Namely, an artist’s role is always to use their talent to better the lives of others. Two, a minority owes it to the world to be a spokesperson and role model for their people. Three, an artist should use their art to talk about the important issues of the day. I could go on.

Elizabeth is doing some of that. Her paintings pricked the ridiculous pomposity of the upper classes, shone a bright light in the face of the patriotic fervour found in canvases where boy soldiers prance about on horseback on foreign soils, getting enlisted men killed by the thousands, in foolhardy skirmishes.

Then there is Bessie, an aspiring young artist played with great affection by Libra Teejay – who, if asked, would certainly describe themselves as Elizabeth’s biggest fan – who also just happens to be non-binary. The way they describe how they see themselves just touches my heart. So that’s at least two gender queer characters, in one play, on one stage, from opposite ends of the social ladder, doing, saying and feeling different things at different times, who are not in any way tragic, and don’t get murdered.

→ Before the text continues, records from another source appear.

Lemma dma_area_set_eq a ctx x y :
  dma_area a ctx = Some y -> dma_area (set_dma_area ctx x a) ctx = Some x.
Proof.
  rewrite !dma_area_Some. intros [Hc Hy]. split; [done|]. simpl.
  apply list_lookup_insert_eq. by eapply lookup_lt_Some.
Qed.

Lemma set_dma_area_twice ctx x y a :
  set_dma_area ctx x (set_dma_area ctx y a) = set_dma_area ctx x a.
Proof. unfold set_dma_area, set_dma_areas. simpl. by rewrite list_insert_insert_eq. Qed.

(** ** ioctl

    The message of user space is the 24 bytes of [struct pspin_ioctl_msg]:
    a union with [query.req.ctx_id], [write.addr] and [read.word] at offset 0,
    [write.data] at offset 8 and [query.resp] over all of it. *)

Inductive ioctl_cmd :=
| PSPIN_HOSTDMA_QUERY
| PSPIN_HOST_WRITE
| PSPIN_HOST_READ
| IoctlOther (cmd : Z).

Definition msg_u64 (off : nat) (msg : list Z) : Z := le_combine (sub_list off 8 msg).
Definition msg_s32 (off : nat) (msg : list Z) : Z := s32 (le_combine (sub_list off 4 msg)).

(** The bytes of a [struct ctx_dma_area], padding included (zero, from
    [devm_kzalloc]). *)
Definition ctx_dma_area_bytes (x : ctx_dma_area) : list Z :=
  le_split 8 (dma_handle x) ++ le_split 8 (dma_size x) ++
  [Z.b2z (enabled x)] ++ replicate 7 0.

(** Which of the copies from and to user space fault, in program order. *)
Record ioctl_env := mk_ioctl_env {
  fault1 : bool;
  fault2 : bool;
}.

Section Dma.
Context {hw : Type} `{!Mmio hw}.
Implicit Types d : drv hw.

(** [None]: an access out of the array bounds. Otherwise the return value,
    the message and the driver afterwards. *)
Definition pspin_ioctl (env : ioctl_env) (cdev : pspin_cdev) (cmd : ioctl_cmd)
    (msg : list Z) d : option (Z * list Z * drv hw) :=
  if negb (is_mem cdev) then Some (- ENOTTY, msg, d)
  else match cmd with
  | PSPIN_HOSTDMA_QUERY =>
      if fault1 env then Some (- EFAULT, msg, d)
      else
        let ctx_id := msg_s32 0 msg in
        if ctx_id >=? HER_NUM_HANDLER_CTX then Some (- EINVAL, msg, d)
        else match dma_area (d_app d) ctx_id with
        | None => None
        | Some area =>
            if fault2 env then Some (- EFAULT, msg, d)
            else Some (0, write_bytes 0 (ctx_dma_area_bytes (phys area)) msg, d)
        end
  | PSPIN_HOST_WRITE =>
      if fault1 env then Some (- EFAULT, msg, d)
      else
        let corundum_addr := pspin_addr_to_corundum (msg_u64 0 msg) in
        if corundum_addr <? 0 then Some (- EFAULT, msg, d)
        else if fault2 env then Some (- EFAULT, msg, d)
        else Some (0, msg, set_hw (iowrite64_lo_hi (msg_u64 8 msg) (PSPIN_MEM corundum_addr) (d_hw d)) d)
  | PSPIN_HOST_READ =>
      if fault1 env then Some (- EFAULT, msg, d)
      else
        let corundum_addr := pspin_addr_to_corundum (msg_u64 0 msg) in
        if corundum_addr <? 0 then Some (- EFAULT, msg, d)
        else
          let '(data, h) := ioread64_lo_hi (PSPIN_MEM corundum_addr) (d_hw d) in
          if fault2 env then Some (- EFAULT, msg, set_hw h d)
          else Some (0, write_bytes 0 (le_split 8 data) msg, set_hw h d)
  | IoctlOther _ => Some (- ENOTTY, msg, d)
  end.

(** ** The vma callbacks

    A vma carries the context id of its area in [vm_private_data]. *)

Definition pspin_vma_open (ctx_id : Z) d : option (drv hw) :=
  match dma_area (d_app d) ctx_id with
  | None => None
  | Some area =>
      Some (set_app (set_dma_area ctx_id
              (mk_dma_area_int (cpu_addr area) (phys area) (s32 (ref_count area + 1)))) d)
  end.

Definition pspin_vma_may_split (ctx_id addr : Z) : Z := - EINVAL.

(** Returns the allocation handed back to [dma_free_coherent], if any, as
    (size, cpu address, bus address). *)
Definition pspin_vma_close (ctx_id : Z) d : option (option (Z * Z * Z) * drv hw) :=
  match dma_area (d_app d) ctx_id with
  | None => None
  | Some area =>
      if ref_count area =? 0 then Some (None, d)
      else
        let ref' := s32 (ref_count area - 1) in
        if (ref' =? 0) && enabled (phys area) then
          let p := phys area in
          Some (Some (dma_size p, cpu_addr area, dma_handle p),
                set_app (set_dma_area ctx_id
                  (mk_dma_area_int (cpu_addr area)
                     (mk_ctx_dma_area (dma_handle p) (dma_size p) false) ref')) d)
        else
          Some (None, set_app (set_dma_area ctx_id
                        (mk_dma_area_int (cpu_addr area) (phys area) ref')) d)
  end.

(** ** mmap

    The kernel's part: the request and the results of its services.
    [dma_alloc_coherent] gives a cpu address (not 0) and a bus address. *)
Record mmap_req := mk_mmap_req {
  vm_len : Z;               (* vm_end - vm_start *)
  vm_pgoff : Z;
  vm_shared : bool;
}.

Record mmap_env := mk_mmap_env {
  kzalloc_ok : bool;
  dma_alloc : option (Z * Z);
  iomap_ok : bool;
}.

(** [None]: a division by zero or an index out of the array. Otherwise the
    return value, the context of the vma on success, and the driver. *)
Definition pspin_mmap (req : mmap_req) (env : mmap_env) d : option (Z * option Z * drv hw) :=
  let num_pages_requested := s32 (vm_len req / PAGE_SIZE) in
  if num_pages_requested =? 0 then None
  else
    let ctx_id := s32 (vm_pgoff req / u64 num_pages_requested) in
    if ctx_id >=? HER_NUM_HANDLER_CTX then Some (- EINVAL, None, d)
    else if negb (vm_shared req) then Some (- EINVAL, None, d)
    else if negb (kzalloc_ok env) then Some (- ENOMEM, None, d)
    else match dma_area (d_app d) ctx_id with
    | None => None
    | Some area =>
        if enabled (phys area) then Some (- EAGAIN, None, d)
        else
          let size := u64 (num_pages_requested * PAGE_SIZE) in
          match dma_alloc env with
          | None =>
              (* dma_size is set and cpu_addr is NULL after the failed call *)
              Some (- ENOMEM, None,
                    set_app (set_dma_area ctx_id
                      (mk_dma_area_int 0 (mk_ctx_dma_area (dma_handle (phys area)) size false)
                         (ref_count area))) d)
          | Some (cpu, handle) =>
              let d1 := set_app (set_dma_area ctx_id
                          (mk_dma_area_int cpu (mk_ctx_dma_area handle size true)
                             (ref_count area))) d in
              if negb (iomap_ok env) then Some (- EIO, None, d1)
              else match pspin_vma_open ctx_id d1 with
                   | None => None
                   | Some d2 => Some (0, Some ctx_id, d2)
                   end
          end
    end.
End Dma.

(** ** The life of the host memory areas

    The areas together with what the kernel keeps for them: the live mappings
    (each with the context of its vma), the live allocations of
    [dma_alloc_coherent], and whether something was freed that was not live. *)
Record dma_sys (hw : Type) := mk_dma_sys {
  s_drv : drv hw;
  s_vmas : list Z;
  s_allocs : list (Z * Z * Z);
  s_bad_free : bool;
}.
Arguments mk_dma_sys {hw}. Arguments s_drv {hw}. Arguments s_vmas {hw}.
Arguments s_allocs {hw}. Arguments s_bad_free {hw}.

(** What can happen to the areas: an mmap call, a mapping duplicated by the
    kernel (fork), a mapping removed, a register written through sysfs. *)
Inductive dma_event :=
| EvMmap (req : mmap_req) (env : mmap_env)
| EvDup (ctx_id : Z)
| EvClose (ctx_id : Z)
| EvStore (attr : pspin_attribute) (buf : string).

Section DmaSys.
Context {hw : Type} `{!Mmio hw}.

Definition dma_step (ev : dma_event) (s : dma_sys hw) : option (dma_sys hw) :=
  match ev with
  | EvMmap req env =>
      match pspin_mmap req env (s_drv s) with
      | None => None
      | Some (_, None, d) => Some (mk_dma_sys d (s_vmas s) (s_allocs s) (s_bad_free s))
      | Some (_, Some ctx, d) =>
          match dma_area (d_app d) ctx with
          | None => None
          | Some a => Some (mk_dma_sys d (ctx :: s_vmas s)
                        ((dma_size (phys a), cpu_addr a, dma_handle (phys a)) :: s_allocs s)
                        (s_bad_free s))
          end
      end
  | EvDup ctx =>
      match pspin_vma_open ctx (s_drv s) with
      | None => None
      | Some d => Some (mk_dma_sys d (ctx :: s_vmas s) (s_allocs s) (s_bad_free s))
      end
  | EvClose ctx =>
      match pspin_vma_close ctx (s_drv s), remove_one ctx (s_vmas s) with
      | Some (None, d), Some vmas => Some (mk_dma_sys d vmas (s_allocs s) (s_bad_free s))
      | Some (Some x, d), Some vmas =>
          match remove_one x (s_allocs s) with
          | Some allocs => Some (mk_dma_sys d vmas allocs (s_bad_free s))
          | None => Some (mk_dma_sys d vmas (s_allocs s) true)
          end
      | _, _ => None
      end
  | EvStore attr buf =>
      Some (mk_dma_sys (pspin_reg_store attr buf (s_drv s)).2 (s_vmas s) (s_allocs s) (s_bad_free s))
  end.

I’d say that is pretty damn radical.

During the interval I said to the woman in front of me: “The men appear to be having more fun.” She nodded, remarking: “Isn’t that always the way?” The men, to whom I am referring, are the RAs. The Royal Academicians (so not easy to say) who view the Royal Academy of Art as their own personal fiefdom, wielding their power and privilege and delighting in petty gamesmanship at every turn.

These wily mutton-chopped heads of the table – stuffed shirts so bloated with superiority and supercilious air – are deliciously portrayed and undercut by a hatful of leading names in drag king-dom. The RAs are a riot. Every moment they are on stage there is an extra frisson of queer joy in the room.

All this and I’ve not mentioned the understated set, featuring a central column, designed by QianEr Jin; the subtle lighting by Jessie Addinall, or the fabulous outfits designed by Terry Herfield and Sian Thomas: if you are a fan of tight black leather you will be in seventh heaven. And then there’s the music: it is cabaret theatre after all.

The variety of songs in Modest and musical styles including queer pop, music hall and electronica, have been composed by Rachel Barnes. The titular song Modest is an absolute tour de force, and I for one can’t wait to be swept away by Emer’s soaring vocals once again. Bossy Women, a duet between Alice and Elizabeth is something of a feminist anthem; then there’s the torch song number Goodbye, Miss Thompson, sung in heartbreaking fashion by Bessie, now wearing their best dress.

Modest: A blink and you’ll miss it abundantly queer cabaret, that uses a historical framework to ask pertinent questions while subverting gender roles, introducing delicious stage presence and drag king swagger, and damn fine performances throughout.

Michelle Dee is a writer, performer and poet. She is co-producer of Women of Words Hull, with commissioned works for BBC Contains Strong Language, Yorkshire Dance and Apples and Snakes, often found prancing around on stage for the cabaret Sideshow Wonderland.